When treating violence-exposed children, clinicians often modify psychotherapy protocols or use only a subset of treatment components (e.g., a clinical technique, strategy). However, there is little evidence of the effectiveness of individual treatment components. Our study aimed to determine: i) the best fitting factor structure of individual treatment components; ii) the association of child characteristics (i.e., demographics, treatment dosage, environmental risk factors) with mental health outcomes (i.e., post-treatment internalizing and externalizing symptoms); and iii) the association of individual treatment factors (i.e., sets of treatment components) with mental health outcomes.
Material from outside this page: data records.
(** Only the events and the snapshots matter. *)
Lemma inv_reframed id log floor db db' :
  inv id log floor db -> db_events db' = db_events db -> db_snapshots db' = db_snapshots db -> inv id log floor db'.
Proof.
  intros [[Hk Hs Hn] Hlok Hrows Hf Hsn] He Hsnap. split; [split|done| |done|]; unfold keys_unique, stream_rows in *;
    by rewrite ?He, ?Hsnap.
Qed.

(** ** The contract of the facade *)

Abbreviation load_ := (store_load (Entity := Entity) (Event := Event) (Error := Error) config).
Abbreviation send_ := (send_command (Entity := Entity) (Event := Event) (Command := Command) (Error := Error)
  config event_type event_version max_delay clock).

(** A snapshot whose document this version of the entity cannot read. *)
Definition undecodable (row : StoredSnapshotRow) : Prop :=
  forall j, value_from_str (snap_payload row) = Ok j -> dec_ j = false.

Lemma wp_store_load b id log floor db :
  inv id log floor db -> wp b (load_ id) db (fun r db' => db' = db /\
    match r with
    | Ok entity => into_result (replay (Uninitialized : Agg) log) = Ok entity
    | Err _ => b = true
    end).
Proof.
  intros Hinv. unfold store_load, load_entity. wp_step. eapply wp_mono; [by eapply wp_load_aggregate|].
  intros [context|e] db' [-> Hc]; [|done]. destruct Hc as [(Ha & _) _]. wp_step. split; [done|].
  rewrite Ha, state_after_all by done.
  pose proof (lo_live _ (si_log _ _ _ _ _ _ _ Hinv)) as Hl. by destruct (replay _ log).
Qed.

(** C16: what a load answers.  Take any stream of readable events, however much of it was
    compacted away, and any snapshot of it in range, whoever wrote it: a load changes
    nothing and answers the state of the snapshot with the events after its sequence
    folded in order, starting from nothing if there is no snapshot or if a retained
    entity's no longer decodes; it answers otherwise only if the driver fails.  So
    where the snapshot holds the state of the log at its sequence, which is what a store
    whose batches no snapshot boundary divides writes, the answer is the fold of the
    whole log, wherever the snapshot stands. *)
Theorem store_load_exact id log floor state n w :
  stream_held id log floor (w_db w) -> rehydrates_from (db_snapshots (w_db w) !! (T, id)) log floor state n ->
  let '(r, w') := load_ id w in
  w_db w' = w_db w /\
  (w_faults w <> [] /\ is_ok r = false \/
   r = map_err send_error_of_lifecycle (into_result (replay state (drop n log))) /\
   (state = state_after log n ->
    r = map_err send_error_of_lifecycle (into_result (replay (Uninitialized : Agg) log)))).
Proof.
  intros Hh Hfrom.
  assert (forall b, wp b (load_ id) (w_db w) (fun r db' => db' = w_db w /\
    (b = true /\ is_ok r = false \/ r = map_err send_error_of_lifecycle (into_result (replay state (drop n log)))))) as Hw.
  { intros b. unfold store_load, load_entity. wp_step. eapply wp_mono; [by eapply wp_load_rehydrated|].
    intros [context|e] db' [-> Hc]; [|split; [done|by left]]. destruct Hc as (Ha & _). wp_step. split; [done|].
    right. by rewrite Ha. }
  apply (wp_worlds _ w) in Hw. destruct (load_ id w) as [r w']; cbn in *. destruct Hw as [-> Hr]. split; [done|].
  destruct Hr as [[Hf%bool_decide_eq_true Hr]|Hr]; [by left|right]. split; [done|]. intros ->.
  by rewrite Hr, replay_state_after.
Qed.

(** What a command may end in, against the log it found. *)
Definition send_outcome (id : string) (log : list Event) (floor : nat) (command : Command) (faulty : bool) (db : Db)
    (r : result (AggregateError (LifecycleError Entity Event Error)) (option ())) (db' : Db) : Prop :=
  let decision := handle (replay Uninitialized log) command (Some []) in
  match r with
  | Err e => db' = db /\ (faulty = false -> forall e', decision.1 = Err e' -> e = UserError e')
  | Ok None => db' = db /\ exists events pending, decision = (Ok events, pending) /\
      prepare_pending max_delay clock pending = None
  | Ok (Some _) => exists events pending, decision = (Ok events, pending) /\
      match events with
      | [] => db' = db
      | _ => exists prepared update,
          prepare_pending max_delay clock pending = Some (Ok prepared) /\ update_ok id log events update /\
          let request := persist_request T (number (wrap_ id) (Z.of_nat (length log)) events) update
                           (prepared_requests prepared) in
          accepted request db /\ db' = committed request db
      end
  end.
Lemma commit_by_ok id log0 floor c context command r cf cf' :
  T <> JOB_AGGREGATE_TYPE -> commit_by id c context command r cf cf' ->
  inv id (cf_log cf) floor (cf_db cf) -> map_Forall (fun _ => client_ok (cf_log cf) floor) (cf_clients cf) ->
  (forall events pending, handle (ctx_aggregate context) command (Some []) = (Ok events, pending) ->
     storable (ctx_aggregate context) events /\ undivided (SNAPSHOT_SIZE config) events) ->
  run_from log0 (cf_accepted cf) (cf_log cf) ->
  inv id (cf_log cf') floor (cf_db cf') /\ map_Forall (fun _ => client_ok (cf_log cf') floor) (cf_clients cf') /\
  run_from log0 (cf_accepted cf') (cf_log cf') /\ cf_log cf `prefix_of` cf_log cf'.
Proof.
  intros HT Hs Hinv Hcl Hsto Hrun. destruct Hs as [log accepted clients m w r w' Hc Hm Hop]. cbn in *.
  destruct (Hcl _ _ Hc) as (n & Hn & Hst).
  pose proof (commit_outcome id log floor w n context command m r w' HT Hinv Hn Hst Hm Hop) as Hok.
  assert (map_Forall (fun _ => client_ok log floor) (delete c clients)) as Hdel by (by apply map_Forall_delete).
  unfold log_after. destruct r as [[]|e]; cbn; [|by rewrite Hok].
  destruct Hok as (events & pending & Hh & Hok). rewrite Hh. destruct events as [|e events]; cbn; [by rewrite Hok|].
  destruct Hok as (_ & Ha & _ & Hinv'). destruct (Hsto _ _ Hh). split_and!; [by apply Hinv'| |eapply run_snoc; [done|by rewrite <-Ha]|by apply prefix_app_r].
  eapply map_Forall_impl; [exact Hdel|]. intros i x. apply client_ok_app.
Qed.
(* ===== verification/StoreViews.v ===== *)
(** * A store with its projection

    A projected entity's store, as [StoreBuilder::build] wires it: each committed event is
    handed to the entity's own projection before [Store::send] returns
    (src/crates/event-sorcery/src/wire.rs, lifecycle.rs and projection.rs).
    [send_projects] composes the two: after a command the view holds the entity the
    store would load. *)

From S2P Require Import Prelude Json Sqlite EventTable Lifecycle Schema Job Engine EngineProps.
From S2P Require Import ViewRepository Repository SchemaRecovery Reactor Projection Startup.
From S2P Require Import Store StoreProps Queries.

(** A fault-free run leaves no faults. *)
Lemma wp_false_world {E A} (m : M E A) db Q :
  wp false m db Q -> exists r db', m (mkWorld db []) = (r, mkWorld db' []) /\ Q r db'.
Proof.
  intros Hw. specialize (Hw [] (fun _ => eq_refl)). destruct (m _) as [r [db' fs]]. destruct Hw as [Hf HQ].
  cbn in Hf. rewrite (Hf eq_refl). by exists r, db'.
Qed.

Section store_views.
Context `{SerdeJsonLaws, Chrono, Ulid}.
Context {Entity Event Command Error : Type} `{EventSourced Entity Event Command Error}.
Context `{Serde Entity, Serde Event, Serde Error}.
Context `{!CqrsEs Entity Event Error} `{!CqrsEsLaws}.
Context (config : EntityConfig) (event_type event_version : Event -> string).
Context (max_delay : Z) (clock : nat -> Z).
Context {Id : Type} (parse : string -> option Id) (id_to_string : Id -> string) (table : string).

Abbreviation Agg := (Lifecycle Entity Event Error).
Abbreviation T := (AGGREGATE_TYPE config).
Abbreviation inv := (store_inv config event_type event_version).
Abbreviation send_with := (store_send (Entity := Entity) (Event := Event) (Command := Command) (Error := Error)
  config event_type event_version max_delay clock).
Abbreviation query := (projection_query (Entity := Entity) (Event := Event) (Error := Error) parse id_to_string table).
Abbreviation react_ := (react (Entity := Entity) (Event := Event) (Error := Error) table).

(** The view row of a log folded to its end. *)
Definition view_row (log : list Event) (row : ViewRow) : Prop :=
  view_version row = Z.of_nat (length log) /\
  view_payload row = to_string (ser (replay (Uninitialized : Agg) log)).

Definition view_current (view_id : string) (log : list Event) (db : Db) : Prop :=
  match view_table table db !! view_id with
  | None => log = []
  | Some row => log <> [] /\ view_row log row
  end.

(** A state whose text reads back. *)
Definition view_ok (s : Agg) : Prop := portable (ser s) = true /\ de (ser s) = Some s.

Lemma view_text s : view_ok s -> view_from_str (to_string (ser s)) = Ok s.
Proof. intros [Hp Hd]. unfold view_from_str. rewrite from_str_to_string by done. cbn [mbind option_bind]. by rewrite Hd. Qed.

(** One reaction on a current view. *)
Lemma react_current view_id log e db :
  view_current view_id log db -> view_ok (replay Uninitialized log) ->
  (Z.of_nat (length log) + 1 <= i64_max)%Z ->
  exists db', (react_ view_id e (mkWorld db [])).2 = mkWorld db' [] /\ view_current view_id (log ++ [e]) db' /\
    db_events db' = db_events db /\ db_snapshots db' = db_snapshots db.
Proof.
  intros Hc Hok Hl. unfold react. generalize (Z.to_nat RETRY_MAX_ATTEMPTS) as remaining. intros remaining.
  set (l := replay (Uninitialized : Agg) log) in *.
  destruct (wp_false_world _ _ _ (wp_load_view (Entity := Entity) (Event := Event) (Error := Error) false table view_id db))
    as (r & db1 & Hload & -> & [Hr|[[=] _]]).
  assert (exists loaded, r = Ok loaded /\ default (Uninitialized, mkViewContext view_id 0) loaded =
    (l, mkViewContext view_id (Z.of_nat (length log)))) as (loaded & -> & Hd).
  { subst r. unfold view_current in Hc. destruct (view_table table db !! view_id) as [row|].
    - destruct Hc as [_ [-> ->]]. fold l. rewrite view_text by done. cbn. by eexists.
    - subst log. by eexists. }
  destruct (wp_false_world _ _ _ (wp_update_view false table (apply l e) (mkViewContext view_id (Z.of_nat (length log))) db))
    as (ru & db2 & Hup & Hpost).
  assert (ru = Ok ()) as ->.
  { unfold update_view in Hup. unfold view_current in Hc. cbn [ctx_version view_instance_id] in Hup.
    destruct (Z.eqb_spec (Z.of_nat (length log)) 0) as [Hz|Hz].
    - destruct (view_table table db !! view_id) as [row|] eqn:Hrow; [destruct log; [by destruct Hc as [? _]|cbn in Hz; lia]|].
      unfold lift_err, statement, insert_view in Hup. cbn in Hup. rewrite Hrow in Hup. cbn in Hup. by injection Hup as <- _.
    - destruct (view_table table db !! view_id) as [row|] eqn:Hrow; [|by subst log].
      destruct Hc as [_ [Hv _]]. unfold mbind, M_bind, lift_err, statement, update_view_row in Hup. cbn in Hup.
      rewrite Hrow, Hv, Z.eqb_refl in Hup. cbn in Hup. by injection Hup as <- _. }
  exists db2. split.
  { destruct remaining; cbn [react_loop]; rewrite Hload, Hd, Hup; done. }
  assert (exists lease, db2 = set_view table view_id
    (mkViewRow (i64_add (Z.of_nat (length log)) 1) (to_string (ser (apply l e))) lease) db) as [lease ->].
  { cbn in Hpost. destruct Hpost as [(_ & _ & ->)|(old & _ & _ & ->)]; by eexists. }
  split_and!; [|done..]. unfold view_current, set_view, view_table. cbn. rewrite lookup_insert_eq. cbn.
  rewrite lookup_insert_eq. split; [by destruct log|]. unfold view_row. cbn. rewrite i64_add_small by range.
  rewrite length_app, replay_app. split; [cbn; lia|done].
Qed.

(** The query applies the whole batch. *)
Lemma query_current id log events db :
  parse (id_to_string id) = Some id ->
  view_current (id_to_string id) log db ->
  (forall k, view_ok (replay Uninitialized (log ++ take k events))) ->
  (Z.of_nat (length log + length events) <= i64_max)%Z ->
  exists db', query (id_to_string id) events (mkWorld db []) = mkWorld db' [] /\
    view_current (id_to_string id) (log ++ events) db' /\
    db_events db' = db_events db /\ db_snapshots db' = db_snapshots db.
Proof.
  intros Hparse. unfold projection_query, bridge_dispatch. rewrite Hparse. revert log db.
  induction events as [|e events IH]; intros log db Hc Hok Hl; cbn [length] in Hl.
  { exists db. by rewrite app_nil_r. }
  pose proof (Hok 0) as Hok0. cbn [take] in Hok0. rewrite app_nil_r in Hok0.
  destruct (react_current (id_to_string id) log e db Hc Hok0) as (db1 & Hr & Hc1 & He1 & Hs1); [lia|].
  destruct (IH (log ++ [e]) db1 Hc1) as (db2 & Hq & Hc2 & He2 & Hs2).
  { intros k. specialize (Hok (S k)). cbn [take] in Hok. by rewrite <-(assoc_L (++)). }
  { rewrite length_app. cbn. lia. }
  exists db2. rewrite <-(assoc_L (++)) in Hc2. cbn [dispatch_events reactor_react projection_reactor fst snd].
  rewrite Hr. destruct (dispatch_events _ events (mkWorld db1 [])) as [errors w2] eqn:Hd. cbn [snd] in *.
  split_and!; [exact Hq|exact Hc2|by etransitivity..].
Qed.

(** A commit to a stream leaves the views alone, but for [job_queue]. *)
Lemma committed_views request db :
  table <> JOB_QUEUE -> view_table table (committed request db) = view_table table db.
Proof.
  intros Ht. unfold committed.
  assert (forall jobs d, view_table table (jobs_flushed jobs d) = view_table table d) as Hj.
  { induction jobs as [|j jobs IH]; intros d; [done|]. cbn [jobs_flushed fold_left].
    fold (jobs_flushed jobs (job_flushed j d)). rewrite IH. unfold job_flushed, set_view, set_view_table, view_table at 1.
    cbn. by rewrite lookup_insert_ne. }
  rewrite Hj. unfold snapshot_written. by repeat case_match.
Qed.

Lemma wp_send_with id log floor command events pending db :
  T <> JOB_AGGREGATE_TYPE -> table <> JOB_QUEUE -> parse (id_to_string id) = Some id ->
  inv (id_to_string id) log floor db -> view_current (id_to_string id) log db ->
  handle (replay Uninitialized log) command (Some []) = (Ok events, pending) ->
  jobs_fit max_delay clock pending db -> roomy config (id_to_string id) log events db ->
  storable (replay Uninitialized log) events -> undivided (SNAPSHOT_SIZE config) events ->
  (forall k, view_ok (replay Uninitialized (log ++ take k events))) ->
  wp false (send_with [query] (id_to_string id) command) db (fun r db' => r = Ok (Some ()) /\
    inv (id_to_string id) (log ++ events) floor db' /\ view_current (id_to_string id) (log ++ events) db').
Proof.
  intros HT Htab Hparse Hinv Hc Hh Hjobs Hroom Hsto Hwhole Hview. unfold store_send. wp_step.
  eapply wp_mono; [by eapply wp_load_aggregate|]. intros [context|e] db0 [-> Hctx]; [|done].
  destruct Hctx as [Hst Hver].
  destruct (execute_accepts config event_type event_version max_delay clock _ _ _ _ _ _ _ _ Hinv Hst Hver Hh (or_intror HT) Hjobs Hroom)
    as (m & Hm & Hok). rewrite Hm. wp_step.
  eapply wp_mono; [eapply wp_and; [exact Hok|eapply wp_execute_in; [exact Hst|exact Hm]]|].
  intros r db1 [-> (events' & pending' & Hh' & Hdb)]. pose proof Hst as (Ha & _).
  rewrite state_after_all in Hh' by done. rewrite Hh in Hh'. injection Hh' as <- <-.
  assert (inv (id_to_string id) (log ++ events) floor db1 /\ view_table table db1 = view_table table db) as [Hinv1 Hv1].
  { destruct events as [|e events]; [rewrite Hdb, app_nil_r; by split|].
    destruct Hdb as (prepared & _ & Hacc & ->). split; [|by apply committed_views].
    eapply inv_committed; try done; [by left|by apply handle_accepts in Hh|].
    by eapply update_for_ok. }
  assert (view_current (id_to_string id) log db1) as Hc1 by (unfold view_current in *; by rewrite Hv1).
  unfold notify. rewrite Ha, state_after_all, Hh by done. intros fs Hfs. rewrite (Hfs eq_refl).
  destruct events as [|e events]; [rewrite !app_nil_r in *; by split_and!|]. cbn [run_queries w_faults w_db].
  destruct Hroom as [Hl _].
  destruct (query_current id log (e :: events) db1 Hparse Hc1 Hview) as (db2 & -> & Hc2 & He2 & Hs2); [lia|].
  split; [done|]. split; [done|]. split; [|exact Hc2]. cbn [w_db].
  eapply inv_reframed; [exact Hinv1|exact He2|exact Hs2].
Qed.

Lemma projection_load_current id log db :
  view_current (id_to_string id) log db -> view_ok (replay Uninitialized log) ->
  (run (projection_load (Entity := Entity) (Event := Event) (Error := Error) id_to_string table id) db).1 =
    map_err QueryLifecycle (into_result (replay (Uninitialized : Agg) log)).
Proof.
  intros Hc Hok. unfold view_current in Hc.
  apply (wp_run _ _ (fun r _ => r = map_err QueryLifecycle (into_result (replay (Uninitialized : Agg) log)))).
  unfold projection_load, load_view. repeat wp_step; [done|]. cbn [map_err].
  destruct (view_table table db !! id_to_string id) as [row|].
  - destruct Hc as [_ [_ ->]]. wp_step. rewrite view_text by done. cbn. by repeat wp_step.
  - subst log. by repeat wp_step.
Qed.

(** C18: a projected entity reads its own writes.  Take a store whose database holds the
    log and whose view is current, and a command the entity accepts.  With no driver
    failure, and if there is room for the batch and the jobs it dispatches, its values
    are storable and no snapshot boundary divides it, the command succeeds, its batch
    becomes the end of the log, and the view is current again: [Projection::load] then
    answers what [Store::load] does, the fold of the extended log. *)
Theorem send_projects id log floor command events pending db :
  T <> JOB_AGGREGATE_TYPE -> table <> JOB_QUEUE -> parse (id_to_string id) = Some id ->
  inv (id_to_string id) log floor db -> view_current (id_to_string id) log db ->
  handle (replay Uninitialized log) command (Some []) = (Ok events, pending) ->
  jobs_fit max_delay clock pending db -> roomy config (id_to_string id) log events db ->
  storable (replay Uninitialized log) events -> undivided (SNAPSHOT_SIZE config) events ->
  (forall k, view_ok (replay Uninitialized (log ++ take k events))) ->
  exists db', run (send_with [query] (id_to_string id) command) db = (Ok (Some ()), db') /\
    inv (id_to_string id) (log ++ events) floor db' /\ view_current (id_to_string id) (log ++ events) db' /\
    let entity := into_result (replay (Uninitialized : Agg) (log ++ events)) in
    (run (projection_load (Entity := Entity) (Event := Event) (Error := Error) id_to_string table id) db').1 =
      map_err QueryLifecycle entity /\
    (run (store_load (Entity := Entity) (Event := Event) (Error := Error) config (id_to_string id)) db').1 = map_err send_error_of_lifecycle entity.
Proof.
  intros HT Htab Hparse Hinv Hc Hh Hjobs Hroom Hsto Hwhole Hview.
  destruct (wp_run _ _ _ (wp_send_with id log floor command events pending db HT Htab Hparse Hinv Hc Hh Hjobs Hroom Hsto Hwhole Hview))
    as (Hr & Hinv' & Hc').
  exists (run (send_with [query] (id_to_string id) command) db).2.
  split; [rewrite <-Hr; by destruct (run _ db)|]. split; [done|]. split; [done|]. cbv zeta. split.
  - specialize (Hview (length events)). rewrite take_ge in Hview by done.
    by apply projection_load_current.
  - pose proof (wp_run _ _ _ (wp_store_load config event_type event_version false _ _ _ _ Hinv')) as [_ Hl].
    destruct (run (store_load config _) _) as [[entity|e] ?]; cbn in *; [by rewrite Hl|done].
Qed.
End store_views.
A sample of 459 violence-exposed children aged 1.5-5 years was examined. Principal component analyses were conducted to factor-analyze 22 child treatment components and 18 caregiver treatment components, respectively. Multiple linear regression analyses were conducted to determine the relationship between child and caregiver treatment factors and outcomes. Children who received grief work showed significant improvement in externalizing symptoms. Children of caregivers who received parent training, attachment skills building, psychoeducation about domestic violence, safety planning, and anger management training showed significantly less externalizing symptom improvement. Gender, race/ethnicity, and treatment dosage were also associated with outcomes. This is the first study to examine treatment components in a sample of young children exposed to violence with a standardized quantitative measure. Our findings suggest that acknowledging children's loss and sorrow expressed through externalizing behavior and helping them process bereavement may help alleviate their symptoms. Clinical recommendations are discussed.